В другой раз послали такое письмо:
*Здесь. Зимний дворец. Александре Феодоровне Керенской.
Всем! Всем! Всем!
Как? Вы еще не знаете, что Правительство земного шара существует?
Нет, вы не знаете, что оно уже существует.
Правительство земного шара (подписи)*.
Однажды мы собрались вместе и, сгорая от нетерпения, решили звонить в Зимний дворец.
– Зимний дворец? Будьте добры соединить с Зимним дворцом.
– Зимний дворец? Это артель ломовых извозчиков.
– Что угодно? – холодный, вежливый, но невеселый голос.
– Артель грузовых извозчиков просит сообщить, как скоро выедут жильцы из Зимнего дворца?
– Что? Что?
– Выедут обитатели Зимнего дворца?
– А! Больше ничего? – слышится кислая улыбка.
– Ничего!
Слышно, что кто-то хохочет у другого конца проволоки.

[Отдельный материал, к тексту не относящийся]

(** X7.  Constructing a second coordinator does not disturb the first: the
    two are distinct objects, the first still holds the strategies it was
    given, and a checkout through it returns the same result, leaves the
    same world and records the same events as it would have before the
    second was constructed. *)
Theorem coordinators_are_independent (m : Machine) (pp pp' : IPaymentProcessor)
    (n n' : INotificationService) (order : ref) :
  let self := next_service m in
  let m1 := snd (new_CheckoutService pp n m) in
  let m2 := snd (new_CheckoutService pp' n' m1) in
  fst (new_CheckoutService pp n m) = Return self /\
  fst (new_CheckoutService pp' n' m1) = Return (S self) /\
  services m2 self = Build_CheckoutService pp n /\
  services m2 (S self) = Build_CheckoutService pp' n' /\
  fst (run_checkout self order m2) = fst (run_checkout self order m1) /\
  world (snd (run_checkout self order m2)) = world (snd (run_checkout self order m1)) /\
  trace (snd (run_checkout self order m2)) = trace (snd (run_checkout self order m1)).
Proof.
  cbv zeta.
  split; [reflexivity|]. split; [reflexivity|].
  split; [simpl; rewrite eqb_succ, Nat.eqb_refl; reflexivity|].
  split; [simpl; rewrite Nat.eqb_refl; reflexivity|].
  rewrite !run_checkout_runs; cbv zeta; simpl.
  rewrite eqb_succ, Nat.eqb_refl; simpl.
  destruct (process pp order (at_payment order (world m))) as [[v|e] w2];
    [destruct (truthy v);
       [destruct (send n order (marked_paid order w2)) as [[u|e] w4]|]|];
    repeat split; reflexivity.
Qed.

(** ** A processor that inherits the abstract body *)

(** X8.  The body of the abstract [process] returns [None], which is
    falsy: a processor that falls back on it is taken for a refused
    payment.  [run_checkout] returns [False], assigns nothing, notifies
    nobody, and leaves the world with the opening line logged and nothing
    else changed. *)
Theorem inherited_process_is_a_refusal (self order : ref) (m : Machine) :
  process (payment_processor (services m self)) = IPaymentProcessor_process ->
  let m' := snd (run_checkout self order m) in
  fst (run_checkout self order m) = Return (VBool false) /\
  world m' = at_payment order (world m) /\
  heap (world m') = heap (world m) /\
  payments (since m m') = [order] /\
  writes (since m m') = [] /\
  sends (since m m') = [].
Proof.
  intros Hbody; cbv zeta.
  rewrite (run_checkout_payment_refused self order m VNone
             (at_payment order (world m)));
    [|rewrite Hbody; reflexivity | reflexivity].
  simpl. rewrite since_app; simpl.
  repeat split; reflexivity.
Qed.

Lemma inherited_process_is_a_refusal_witness :
  let m := desk InheritingProcessor EmailNotifier "Cici" 250000 None in
  let m' := snd (run_checkout 0 0 m) in
  fst (run_checkout 0 0 m) = Return (VBool false) /\
  log (world m') = ["--- Memulai Checkout untuk Cici ---"] /\
  heap (world m') 0 = mkOrder "Cici" 250000 "open" /\
  sends (since m m') = [].
Proof.
  cbv zeta.
  destruct (inherited_process_is_a_refusal 0 0
              (desk InheritingProcessor EmailNotifier "Cici" 250000 None) eq_refl)
    as (Hres & Hworld & Hheap & _ & _ & Hsends).
  split; [exact Hres|]. split; [rewrite Hworld; reflexivity|].
  split; [rewrite Hheap; reflexivity | exact Hsends].
Defined.

(** ** Any history of checkouts *)

(** X9.  The order of the coordinator's steps holds over any history and
    for any strategies: if the record so far has every [send] made on a
    "paid" order straight after the assignment of "paid", and every
    assignment straight after a call of [process] that reported success,
    then so has the record after any further sequence of checkouts, whatever
    each of them returned or raised; and the record only grows. *)
Theorem checkout_history_disciplined (calls : list (ref * ref)) (m : Machine) :
  paid_before_send None (trace m) = true ->
  paid_after_payment None (trace m) = true ->
  let m' := checkouts calls m in
  paid_before_send None (trace m') = true /\
  paid_after_payment None (trace m') = true /\
  firstn (length (trace m)) (trace m') = trace m.
Proof.
  revert m.
  induction calls as [|[self order] calls IH]; intros m Hs Ha; cbv zeta; simpl.
  - repeat split; try assumption. apply firstn_all.
  - destruct (run_checkout_events_disciplined self order m) as (l & Hl & Hls & Hla).
    assert (Hs1 : paid_before_send None (trace (snd (run_checkout self order m))) = true)
      by (rewrite Hl; apply paid_before_send_app; assumption).
    assert (Ha1 : paid_after_payment None (trace (snd (run_checkout self order m))) = true)
      by (rewrite Hl; apply paid_after_payment_app; assumption).
    destruct (IH (snd (run_checkout self order m)) Hs1 Ha1) as (Hs2 & Ha2 & Hpre).
    split; [exact Hs2|]. split; [exact Ha2|].
    fold (checkouts calls (snd (run_checkout self order m))).
    rewrite Hl in Hpre.
    replace (length (trace m))
      with (Nat.min (length (trace m)) (length (trace m ++ l)))
      by (rewrite length_app; lia).
    rewrite <- firstn_firstn, Hpre.
    rewrite firstn_app, Nat.sub_diag, firstn_all; simpl.
    apply app_nil_r.
Qed.

(** Two checkouts through a coordinator whose notifier reopens the order. *)
Lemma checkout_history_disciplined_witness :
  let m := desk CreditCardProcessor ReopeningNotifier "Andi" 500000 None in
  let m' := checkouts [(0, 0); (0, 0)] m in
  paid_before_send None (trace m') = true /\
  paid_after_payment None (trace m') = true /\
  firstn (length (trace m)) (trace m') = trace m.
Proof.
  apply (checkout_history_disciplined [(0, 0); (0, 0)]
           (desk CreditCardProcessor ReopeningNotifier "Andi" 500000 None));
    reflexivity.
Defined.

Я и Петников тоже хохочем у этого конца.
Из соседней комнаты выглядывает чье-то растерянное лицо.
Через два дня заговорили пушки.
В Мариинском в это время ставили *Дон-Жуана*, и почему-то в Дон-Жуане видели Керенского; я помню, как в противоположном ярусе лож все вздрогнули и насторожились, когда кто-то из нас наклонил голову, кивая в знак согласия Дон-Жуану раньше, чем это успел сделать командор.
Через несколько дней *Аврора* молчаливо стояла на Неве против дворца, и длинная пушка, наведенная на него, походила на чугунный неподвижный взгляд – взор морского чудовища.
Про Керенского рассказывали, что он бежал в одежде сестры милосердия и что его храбро защищали воинственные девицы Петрограда – его последняя охрана.
Невский все время был оживлен, полон толпы, и на нем не раздалось ни одного выстрела.
У разведенных мостов горели костры, охраняемые сторожами в широких тулупах, в козлы были составлены ружья, и беззвучно проходили черные густые ряды моряков, неразличимых ночью. Только видно было, как колебались ластовицы. Утром узнавали, как одно за другим брались военные училища. Но население столицы было вне этой борьбы.
Совсем не так было в Москве; там мы выдержали недельную осаду. Ночевали, сидя за столом, положив голову на руки, на Казанском, днем попадали под обстрел и на Трубной, и на Мясницкой.
Другие части города были совсем оцеплены. Все же несколько раз остановленный и обысканный, я однажды прошел по Садовой всю Москву поздней ночью.
Глубокая тьма изредка освещалась проезжими броневиками; время от времени слышались выстрелы.
И вот перемирие заключено.
Вырвались. Пушки молчат. Мы бросились в голоде улиц, походя на детей, радующихся снегу, смотреть на морозные звезды простреленных окон, на снежные цветы мелких трещин кругом следа пуль, шагать по прозрачным, как лед, плитам стекла, покрывавшим Тверскую, – удовольствие этих первых часов, собирая около стен скорченные пули, скрюченные, точно тела сгоревших на пожаре бабочек.
Видели черные раны дымящихся стен.
В одной лавке видели прекрасную серую кошку. Через толстое стекло она, мяукая, здоровалась с людьми, заклиная выпустить; долго же она пробыла в одиночном заключении.
Мы хотели всему дать свои имена. Несмотря на чугунную ругань, брошенную в город Воробьевыми горами, город был цел.
Я особенно любил Замоскворечье и три заводских трубы, точно свечи твердой рукой зажженных здесь, чугунный мост и воронье на льду. Но над всем – золотым куполом – господствует выходящий из громадной руки светильник трех заводских труб, железная лестница ведет на вершину их, по ней иногда подымается человек, священник свечей перед лицом из седой заводской копоти.
Кто он, это лицо? Друг или враг? Дымописанный лоб, висящий над городом? Обвитый бородой облаков? И не новая ли черноокая Гурриэт эль-Айн посвящает свои шелковистые чудные волосы тому пламени, на котором будет сожжена, проповедуя равенство и равноправие? Мы еще не знаем, мы только смотрим.
Но эти новые свечи неведомому владыке господствуют над старым храмом.
Здесь же я впервые перелистал страницы книги мертвых в длинной очереди в целую улицу, толпившихся у входа в хранилище мертвых.
Первая заглавная буква новых дней свободы так часто пишется чернилами смерти.